Here are some brief thoughts on this last week.
1. Been some crazy weeks. My organization, Campus Edu, has really hit its stride. We built some beautiful courses, and now we are getting them to people who want them.
The challenge to the start-up I'm part of has never been what we are creating. When we first showed off the online courses we had created with partner schools, students loved them. I remember showing them off in the student center at one college. There was great interest among students. The institution itself effectively kiboshed it.
The challenge has always been institutional friction rather than market demand, for predictable reasons. Roadblocks. "Oh, that's not going to count for what you need." "You can do it but you'll have to transfer it back in from elsewhere." The normal friction of the academy weighs down many an initiative until they collapse and die. I also get the fear of self-cannibalization.

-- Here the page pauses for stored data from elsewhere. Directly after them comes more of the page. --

(** X4. The normaliser raises exactly when one of the properties it reads
    is present with a null value: an [AttributeError] when it is the
    customer name, a validation error otherwise. Missing keys, empty values
    and properties it does not read never make it raise. *)
Theorem normalizer_raises_iff_null (dest : string) (now : datetime)
    (m : gmap string (option string)) :
  ((exists e, create_response_object dest now m = inl e) <->
   (exists k, In k READ_KEYS /\ m !! k = Some None)) /\
  (m !! "customer_name" = Some None ->
   exists msg, create_response_object dest now m
               = inl (Exception "AttributeError" msg)) /\
  (m !! "customer_name" <> Some None ->
   forall e, create_response_object dest now m = inl e ->
   exists msg, e = Exception "ValidationError" msg).
Proof.
  split; [split|split].
  - intros (e & He).
    destruct (decide (Exists (fun k => m !! k = Some None) READ_KEYS)) as [Hex|Hnone].
    + apply Exists_exists in Hex as (k & Hin & Hk).
      exists k. split; [apply list_elem_of_In, Hin|exact Hk].
    + exfalso.
      destruct (create_response_object_returns dest now m) as (ctx & Hctx).
      * intros k Hin Hk. apply Hnone, Exists_exists. exists k.
        split; [apply list_elem_of_In, Hin|exact Hk].
      * congruence.
  - intros (k & Hin & Hk).
    destruct (create_response_object dest now m) as [e|ctx] eqn:E; [exists e; reflexivity|].
    exfalso. exact (create_response_object_no_null dest now m ctx k E Hin Hk).
  - intros Hnull. unfold create_response_object.
    rewrite (py_get_null _ _ _ Hnull). eexists. reflexivity.
  - intros Hname e. unfold create_response_object.
    rewrite (py_get_str m "customer_name" EmptyString Hname).
    unfold ContactResponse_init.
    destruct (invalid_fields _); [discriminate|].
    intros [= <-]. eexists. reflexivity.
Qed.
(** * Usage-stats reporter (pkg/usagestats/reporter.go)

    A shallow embedding of the reporter: the report schedule
    ([nextReport], the tick loop of [running]), the bounded retry envelope
    of [reportUsage], and the seed negotiation of [initLeader], [init] and
    [fetchSeed] against a key-value store and an object store. *)

From Stdlib Require Import ZArith List String Bool Lia.
From Stdlib Require Import Floats.SpecFloat.
Import ListNotations.
Local Open Scope Z_scope.

(** ** Machine integers, durations and instants *)

(** Go's [int64]: [wrap64] is the two's-complement wrap-around of an
    arithmetic result. *)
Definition minInt64 : Z := - 2 ^ 63.
Definition maxInt64 : Z := 2 ^ 63 - 1.

Definition wrap64 (z : Z) : Z := (z + 2 ^ 63) mod 2 ^ 64 - 2 ^ 63.

Definition in_int64 (z : Z) : Prop := minInt64 <= z <= maxInt64.

(** [time.Duration] is an [int64] count of nanoseconds. *)
Definition Duration : Type := Z.

Definition Nanosecond : Duration := 1.
Definition Second : Duration := 1000000000.
Definition Minute : Duration := 60 * Second.
Definition Hour : Duration := 60 * Minute.

Definition minDuration : Duration := minInt64.
Definition maxDuration : Duration := maxInt64.

(** [Duration * Duration] as the compiler emits it: an [int64] product. *)
Definition dmul (a b : Duration) : Duration := wrap64 (a * b).

(** [time.Time]: an instant, counted in nanoseconds from the zero instant
    of the [time] package (the one [IsZero] recognises).  One clock is
    modelled; the range of [Time] (64-bit seconds) is far wider than that
    of [Duration] and is left unbounded. *)
Definition Time : Type := Z.

Definition zeroTime : Time := 0.

(** [t.IsZero()] *)
Definition IsZero (t : Time) : bool := t =? zeroTime.

(** [t.Add(d)] *)
Definition Add (t : Time) (d : Duration) : Time := t + d.

(** [t.Sub(u)]: the difference, saturated to the range of [Duration]. *)
Definition Sub (t u : Time) : Duration :=
  if t - u <? minDuration then minDuration
  else if maxDuration <? t - u then maxDuration
  else t - u.

(** [t.Equal(u)] *)
Definition Equal (t u : Time) : bool := t =? u.

(** ** IEEE 754 binary64, as far as [nextReport] uses it *)

Definition prec64 : Z := 53.
Definition emax64 : Z := 1024.

Definition float64 : Type := spec_float.

(** [float64(x)] for an [int64] [x]: rounded to nearest, ties to even. *)
Definition float64_of_int64 (x : Z) : float64 :=
  binary_normalize prec64 emax64 x 0 false.

(** [a / b] on [float64]. *)
Definition fdiv (a b : float64) : float64 := SFdiv prec64 emax64 a b.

Accordingly, we have been working more intentionally on the high school space. Colleges are bleeding credits to things like dual credit, dual enrollment, and early college. With colleges losing as much as two years of a student to these factors, colleges should be digging into the high school market. Why yield that space to the local community college?
It's happening.
2. I was looking at some pictures of the fires in Hawaii. Very sad. The realities of climate change will become more and more apparent. I'm part of the problem. I would love to get a hybrid or electric vehicle, but it just doesn't fit my budget. So I can't really point the finger at anyone. I am everyman.
I was sad to see one college close its sustainability program. But Christian colleges are all swinging to the right at the moment. The result of practically every Christian college presidential search I know in the last two years has, more than anything else, been a swing to the right.
I'm watching to see whether it helps enrollment. There are two lines of thought. Is the most likely new student for a Christian college more socially conservative or progressive? I suspect that, in general, that age demographic is more progressive now in the US. However, it may very well be that this demographic is more conservative in terms of the most likely Christian college recruitee. We'll see if this approach to college presidencies yields enrollment fruit.
However, my understanding on the question of sustainability is that the age demographic is pretty consistently in favor of sustainability across left and right. I see it as an area that colleges might profitably explore as a recruitment strategy.
3. For the last few weeks, I've been creating a Udemy course on Romans. My plan is to open it up next weekend, Saturday August 19, 2023. I still have a few more videos to make, but I'm close. It will be about 11 hours of video, and I'll add other features over time.
I hope any readers are having a good day as you read this.